Not commonly seen in Australia, the first case to be reported in many years occurred at Lort Smith Animal Hospital, Melbourne in October 2013. Since that time, reports have included outbreaks in other areas of metropolitan Melbourne, but the virus has now been documented nearly 6 hours north in Mildura, on the border of Victoria and NSW
Seven kittens aged 5 months and one 12 month old male entire cat, diagnosed at Mildura Veterinary Hospital, are in addition to 31 cases that have been recorded over the past 12 months around Melbourne and the South of Victoria. The affected animals were all unvaccinated. Other cases have also had co-infections, including Coronavirus and Campylobacter jejuni.
How is the virus transmitted?
FPV is highly resistant to physical factors and chemical substances. As with Canine Parvovirus, FPV can remain infectious in the environment for months. Infected cats shed very high numbers of virus in their faeces and as such, virus can very quickly accumulate. Breeding catteries and shelters are reported to be particularly at risk. Importantly, cats that do survive infection can still shed virus up to 6 weeks post-recovery. Contaminated clothing, shoes, food and water bowls, cages and flooring, and even fleas have all been reported as potentially aiding the spread of FPV.
What do I need to look for?
Clinical signs and subsequent pathology are a reflection of the FPV requirements for replication. It requires cells in the S-phase of division and as such, mitotically active tissues are affected.
Invasion of the intestinal crypt epithelium results in villous collapse, enteritis and diarrhoea. Invasion and replication of lymph nodes and the thymus results in apoptosis of lymphocytes and thymic atrophy, resulting in lymphopenia. Bone marrow will also be affected and through the depletion of stem cells, neutropenia, thrombocytopenia and anaemia will eventuate. Foetal death will occur in infected queens and the developing cerebellum of the young is also targeted, resulting in cerebellar hypoplasia and ataxia.
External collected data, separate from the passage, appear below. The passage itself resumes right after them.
(** The findings a probe can push, and the answers they are made of. *)
Lemma probe_events_push rt cfg ep aid path url vinit o oa ou id1 id2 f :
  let evs := probe_events rt cfg ep aid path url vinit o oa ou id1 id2 in
  In (JPush f) evs ->
  exists bs bt u ai,
    o = Responded bs bt
    /\ buildUrl rt (baseUrl cfg) path [] = Some u /\ attacker_init cfg = Some ai
    /\ In (JFetch (victim_request cfg ep url vinit) (Responded bs bt)) evs
    /\ In (JFetch (attacker_request cfg ep u ai) oa) evs
    /\ ((f = attacker_finding ep path bs (attacker_observed oa).1
               (attacker_scoring rt bs bt (attacker_observed oa).1
                  (attacker_observed oa).2 aid) id1
         /\ attacker_emits rt cfg aid bs bt oa = true)
        \/ (unauthenticated (authContexts cfg) = Some true
            /\ exists su tu,
                ou = Responded su tu /\ is_2xx su = true
                /\ Qge_bool (unauth_score bt tu) (speedGateThreshold cfg) = true
                /\ f = unauth_finding ep path bs bt su tu id2
                /\ In (JFetch (unauth_request cfg ep url) (Responded su tu)) evs)).
Proof.
  intros evs. subst evs. unfold probe_events. intros [H|H]; [discriminate H|].
  destruct o as [| |bs bt]; [destruct H|destruct H|].
  destruct (buildUrl rt (baseUrl cfg) path []) as [u|]; [|destruct H].
  destruct (attacker_init cfg) as [ai|]; [|destruct H].
  destruct H as [H|H]; [discriminate H|].
  exists bs, bt, u, ai. split; [reflexivity|]. split; [reflexivity|]. split; [reflexivity|].
  split; [now left|]. split; [right; now left|].
  apply in_app_or in H as [H|H].
  - left. unfold attacker_events in H.
    destruct (attacker_emits rt cfg aid bs bt oa); [|destruct H].
    destruct H as [H|[H|[]]]; [discriminate H|]. injection H as <-. auto.
  - right. destruct (unauthenticated (authContexts cfg)) as [[|]|];
      [|destruct H|destruct H].
    split; [reflexivity|]. destruct H as [H|H]; [discriminate H|].
    unfold unauth_events, unauth_emits in H.
    destruct ou as [| |su tu]; [destruct H|destruct H|].
    destruct (is_2xx su) eqn:H2; [|destruct H]. cbn [andb] in H.
    destruct (Qge_bool _ _) eqn:Hq; [|destruct H].
    destruct H as [H|[H|[]]]; [discriminate H|]. injection H as <-.
    exists su, tu. split; [reflexivity|]. split; [exact H2|]. split; [exact Hq|].
    split; [reflexivity|].
    right. right. apply in_or_app. right. now left.
Qed.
Other clinical signs include anorexia, fever, dehydration and fever. However, kittens may only present with ‘fading kitten syndrome’ whereby the kitten is normal one day, quickly fades and dies within 24 hours.
There is no cure for this disease, and as for Canine Parvovirus, consists of supportive therapy only. Vaccination is the best method we have as an aid in the prevention of FPV.